Sebagai film–yang saya anggap masih menyasar anak-anak sebagai target audience–The Jungle Book sungguh jujur. Jon Favreau sebagai sutradara tidak berusaha “menjinakkan” tone di filmnya. Apa yang tersaji di layar lebar adalah berbagai kejadian yang sangat mungkin terjadi di kerasnya kehidupan hutan.

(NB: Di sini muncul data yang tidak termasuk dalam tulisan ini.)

Lemma demote_stale_closed Aq Wq qs n :
  demote_stale now run_id Aq Wq qs n
  = (demoted now run_id Aq Wq <$> qs, (n + demote_count now run_id Aq Wq qs)%nat).
Proof.
  revert n. induction qs as [|q qs IH]; intros n.
  { cbn. f_equal. unfold demote_count. cbn. lia. }
  cbn [demote_stale]. unfold demote_count, demoted in *. rewrite fmap_cons, filter_cons.
  destruct (decide (stale run_id Aq Wq q)) as [Hs|Hs].
  - rewrite !demote_question_stale by done. rewrite IH. cbn.
    destruct (q_is_approved q).
    + rewrite decide_True by done. cbn. f_equal. lia.
    + rewrite decide_False by (intros H; by apply H). f_equal.
  - rewrite !demote_question_fresh by done. rewrite IH. cbn.
    rewrite decide_False by (intros H; by apply H). done.
Qed.

End demote.

(** ** The loop over the approved staging answers *)

Section answers.
Context (now : Z) (run_id : string).

Lemma find_answer_cons i s a ans :
  find_answer run_id i s (a :: ans)
  = if decide (matches run_id i s a) then Some a else find_answer run_id i s ans.
Proof.
  unfold find_answer. cbn. case_decide; [done|].
  by destruct (list_find _ ans) as [[]|].
Qed.

Lemma find_answer_Some i s ans a :
  find_answer run_id i s ans = Some a → a ∈ ans ∧ matches run_id i s a.
Proof.
  induction ans as [|a' ans IH]; [done|].
  rewrite find_answer_cons. case_decide.
  - intros [= ->]. split; [apply elem_of_cons; by left|done].
  - intros [? ?]%IH. split; [apply elem_of_cons; by right|done].
Qed.

Lemma find_answer_None i s ans :
  find_answer run_id i s ans = None ↔ ∀ a, a ∈ ans → ¬ matches run_id i s a.
Proof.
  induction ans as [|a' ans IH].
  - split; [|done]. by intros _ a ?%elem_of_nil.
  - rewrite find_answer_cons. case_decide.
    + split; [done|]. intros Hall. exfalso. eapply Hall; [|done].
      apply elem_of_cons. by left.
    + rewrite IH. split.
      * intros Hall a [->|?]%elem_of_cons; auto.
      * intros Hall a Ha. apply Hall, elem_of_cons. by right.
Qed.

Di lain hal, film ini juga menunjukkan kepada penonton tentang ragam pembelajaran tanpa nampak sok tahu. Alih-alih menuturkan berbagai petuah secara klasik, film ini lebih suka memperlihatkan berbagai konsekuensi yang mungkin timbul dari sebuah tindakan secara langsung. Kalau mau lebih sembrono juga, The Jungle Book bahkan menunjukkan kepada penonton untuk menjadi entitas yang berani jujur. Berani jujur dalam artian sebenarnya. Ketika tidak suka dengan orang lain atau hal lain atau sifat orang lain, semuanya harus diujarkan di depannya langsung–dengan syarat memang lawan bicaranya sudah bisa berpikir. Atas berbagai perlakuan itu, pada perjalanannya Mowgli nampak sebagai protagonis yang “kaya” dari aspek emosional.

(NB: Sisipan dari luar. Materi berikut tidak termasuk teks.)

Inductive ItemType : Type := type_foods | type_toys.

Definition items (type : ItemType) (inv : Inventory) : gmap string Z :=
  match type with type_foods => foods inv | type_toys => toys inv end.

Definition set_items (type : ItemType) (m : gmap string Z) (inv : Inventory)
    : Inventory :=
  match type with
  | type_foods => mkInventory m (toys inv) (cats inv)
  | type_toys => mkInventory (foods inv) m (cats inv)
  end.

(** [addToInventory(type, itemId)] for [type] 'foods' or 'toys' *)
Definition addToInventory (type : ItemType) (itemId : string) (inv : Inventory)
    : Inventory :=
  let m := items type inv in
  let m := match m !! itemId with
           | None | Some 0 => <[itemId := 0]> m
           | Some _ => m
           end in
  let m := match m !! itemId with
           | Some q => <[itemId := q + 1]> m
           | None => m
           end in
  set_items type m inv.

Definition removeFromInventory (type : ItemType) (itemId : string) (inv : Inventory)
    : Inventory * bool :=
  let m := items type inv in
  match m !! itemId with
  | Some q =>
      if negb (q =? 0) && (0 <? q)
      then let q := q - 1 in
           let m := <[itemId := q]> m in
           let m := if q =? 0 then delete itemId m else m in
           (set_items type m inv, true)
      else (inv, false)
  | None => (inv, false)
  end.

Definition getItemQuantity (type : ItemType) (itemId : string) (inv : Inventory) : Z :=
  match items type inv !! itemId with
  | Some q => q
  | None => 0
  end.

(** All the quantities an inventory holds are positive. *)
Definition no_empty_entry (type : ItemType) (inv : Inventory) : Prop :=
  forall id q, items type inv !! id = Some q -> 0 < q.

(** The migration of [getGameState]: an inventory stored as an array of item
    ids becomes an object of quantities. *)
Definition migrate (ids : list string) : gmap string Z :=
  fold_left (fun obj id =>
               <[id := (match obj !! id with
                        | None | Some 0 => 0
                        | Some q => q
                        end) + 1]> obj)
            ids ∅.

Definition millisecondsPerDay : Z := 1000 * 60 * 60 * 24.

(** [checkCatDeath()] at time [now].  The day count it writes is saved only
    when the cat dies. *)
Definition checkCatDeath (now : Z) (state : State) : State * option CatStats :=
  match catStats state with
  | None => (state, None)
  | Some stats =>
      if negb (isAlive stats) then (state, Some stats)
      else
        let lastFed := if lastFedTime stats =? 0 then now else lastFedTime stats in
        let days := (now - lastFed) / millisecondsPerDay in
        let stats := mkStats (hunger stats) (happiness stats) (isAlive stats)
                             (lastFedTime stats) days in
        if 3 <=? days
        then let stats := mkStats (hunger stats) (happiness stats) false
                                  (lastFedTime stats) (daysWithoutFeeding stats) in
             (set_catStats stats state, Some stats)
        else (state, Some stats)
  end.

Definition reviveCat (now : Z) (state : State) : State * option CatStats :=
  match catStats state with
  | None => (state, None)
  | Some stats =>
      let stats := mkStats 50 50 true now 0 in
      (set_catStats stats state, Some stats)
  end.

End localCache.

(** ** [transactionHistory.js]

    An entry is its timestamp and the rest of its fields.  [stored] is the
    array parsed from local storage, [None] when nothing (or nothing
    parsable) is stored. *)

Module transactionHistory.

Definition MAX_TRANSACTIONS : nat := 500.

Record Transaction (Fields : Type) : Type := mkTransaction {
  timestamp : Z;
  fields : Fields;
}.
Arguments mkTransaction {Fields} _ _.
Arguments timestamp {Fields} _.
Arguments fields {Fields} _.

Section History.
Context {Fields : Type}.

(** [history.sort((a, b) => b.timestamp - a.timestamp)]: the stable sort,
    newest first. *)
Fixpoint insert_newest_first (x : Transaction Fields) (l : list (Transaction Fields))
    : list (Transaction Fields) :=
  match l with
  | [] => [x]
  | y :: l' => if timestamp x <? timestamp y
               then y :: insert_newest_first x l'
               else x :: l
  end.

Definition sort_newest_first (l : list (Transaction Fields))
    : list (Transaction Fields) :=
  fold_right insert_newest_first [] l.

(** The order [getTransactionHistory] returns the entries in. *)
Definition newest_first (a b : Transaction Fields) : Prop :=
  timestamp b <= timestamp a.

Definition getTransactionHistory (stored : option (list (Transaction Fields)))
    : list (Transaction Fields) :=
  match stored with
  | None => []
  | Some history => sort_newest_first history
  end.

(** [addTransaction(transaction)] at time [now]: [timestamp] is the one of
    [transaction] if it has one.  Gives the array stored and the entry. *)
Definition addTransaction (given_timestamp : option Z) (transaction : Fields) (now : Z)
    (stored : option (list (Transaction Fields)))
    : list (Transaction Fields) * Transaction Fields :=
  let history := getTransactionHistory stored in
  let newTx := mkTransaction (match given_timestamp with
                              | Some t => t
                              | None => now
                              end) transaction in
  let history := newTx :: history in
  let limitedHistory := firstn MAX_TRANSACTIONS history in
  (limitedHistory, newTx).

End History.

End transactionHistory.

(** * Properties *)

(** The unit tests of the Move package. *)

Example test_mint_cat : catnft.get_stats (catnft.mint 1) = (50, 50, 100, true).
Proof. reflexivity. Qed.

Example test_play_with_cat :
  (c ← catnft.play_with_cat (catnft.mint 1) 10; catnft.play_with_cat c 50)
  = Ok (catnft.set_happiness 100 (catnft.mint 1)).
Proof. reflexivity. Qed.

Example test_get_food_hunger_value :
  map pomodoro_game.get_food_hunger_value [1; 2; 3; 4; 5; 99] = [10; 15; 20; 25; 50; 0].
Proof. reflexivity. Qed.

Example test_get_toy_happiness_value :
  map pomodoro_game.get_toy_happiness_value [6; 7; 8; 9; 10; 99]
  = [10; 15; 20; 25; 30; 0].
Proof. reflexivity. Qed.

Ltac unfold_result :=
  unfold mbind, mret, Result_bind, Result_ret in *.

Ltac case_if :=
  match goal with
  | |- context [if ?b then _ else _] => destruct b eqn:?
  | H : context [if ?b then _ else _] |- _ => destruct b eqn:?
  end.

Ltac z_bools :=
  repeat match goal with
  | H : (_ <=? _) = true |- _ => apply Z.leb_le in H
  | H : (_ <=? _) = false |- _ => apply Z.leb_gt in H
  | H : (_ <? _) = true |- _ => apply Z.ltb_lt in H
  | H : (_ <? _) = false |- _ => apply Z.ltb_ge in H
  | H : (_ =? _) = true |- _ => apply Z.eqb_eq in H
  | H : (_ =? _) = false |- _ => apply Z.eqb_neq in H
  end.

Ltac cat_fields :=
  unfold catnft.set_hunger, catnft.set_happiness, catnft.set_health,
    catnft.set_is_alive, catnft.set_last_fed_time,
    catnft.set_days_without_feeding in *;
  cbn in *.

(** ** The cat on the ledger *)

Section CatNFT.
Import catnft.

Lemma feed_cat_result (cat : CatNFT) (food_value clock : Z) :
  feed_cat cat food_value clock =
  Ok (mkCat (cat_type cat) (Z.max 0 (hunger cat - food_value)) (happiness cat)
            (health cat) (is_alive cat) clock 0).
Proof.
  unfold feed_cat, sub_u8. unfold_result.
  destruct (food_value <=? hunger cat) eqn:Hle; cat_fields; z_bools;
    do 2 f_equal; lia.
Qed.

Lemma play_with_cat_result (cat : CatNFT) (happiness_boost : Z) :
  happiness cat + happiness_boost <= u8_max ->
  play_with_cat cat happiness_boost =
  Ok (set_happiness (Z.min 100 (happiness cat + happiness_boost)) cat).
Proof.
  intros Hfit. unfold play_with_cat, add_u8. unfold_result.
  apply Z.leb_le in Hfit. rewrite Hfit.
  destruct (happiness cat + happiness_boost <=? 100) eqn:Hle; z_bools;
    cat_fields; do 2 f_equal; lia.
Qed.

Lemma play_with_cat_overflow (cat : CatNFT) (happiness_boost : Z) :
  u8_max < happiness cat + happiness_boost ->
  play_with_cat cat happiness_boost = Err ArithmeticError.
Proof.
  intros Hbig. unfold play_with_cat, add_u8. unfold_result.
  apply Z.leb_gt in Hbig. now rewrite Hbig.
Qed.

Karena konsekuensi pulalah sehingga masing-masing hewan yang memperoleh porsi durasi lebih, mampu ditampilkan dengan alasan-alasan kuat–dan anehnya bisa membuat penonton percaya. Misalnya ketika koloni gajah dijadikan hewan yang sangat dihormati karena dianggap telah memberikan kehidupan lewat sungai-sungai yang dibuat dengan gadingnya; atau “propaganda” para serigala yang pada akhirnya bisa dipahami bersama mengapa berbunyi seperti itu–tidak saya tuliskan di sini; pun kemunculan beruang dan kelompok kera yang citranya sangat sukses digambarkan. The Jungle Book bukanlah film yang egois, film ini tidak hanya berkutat pada Mowgli.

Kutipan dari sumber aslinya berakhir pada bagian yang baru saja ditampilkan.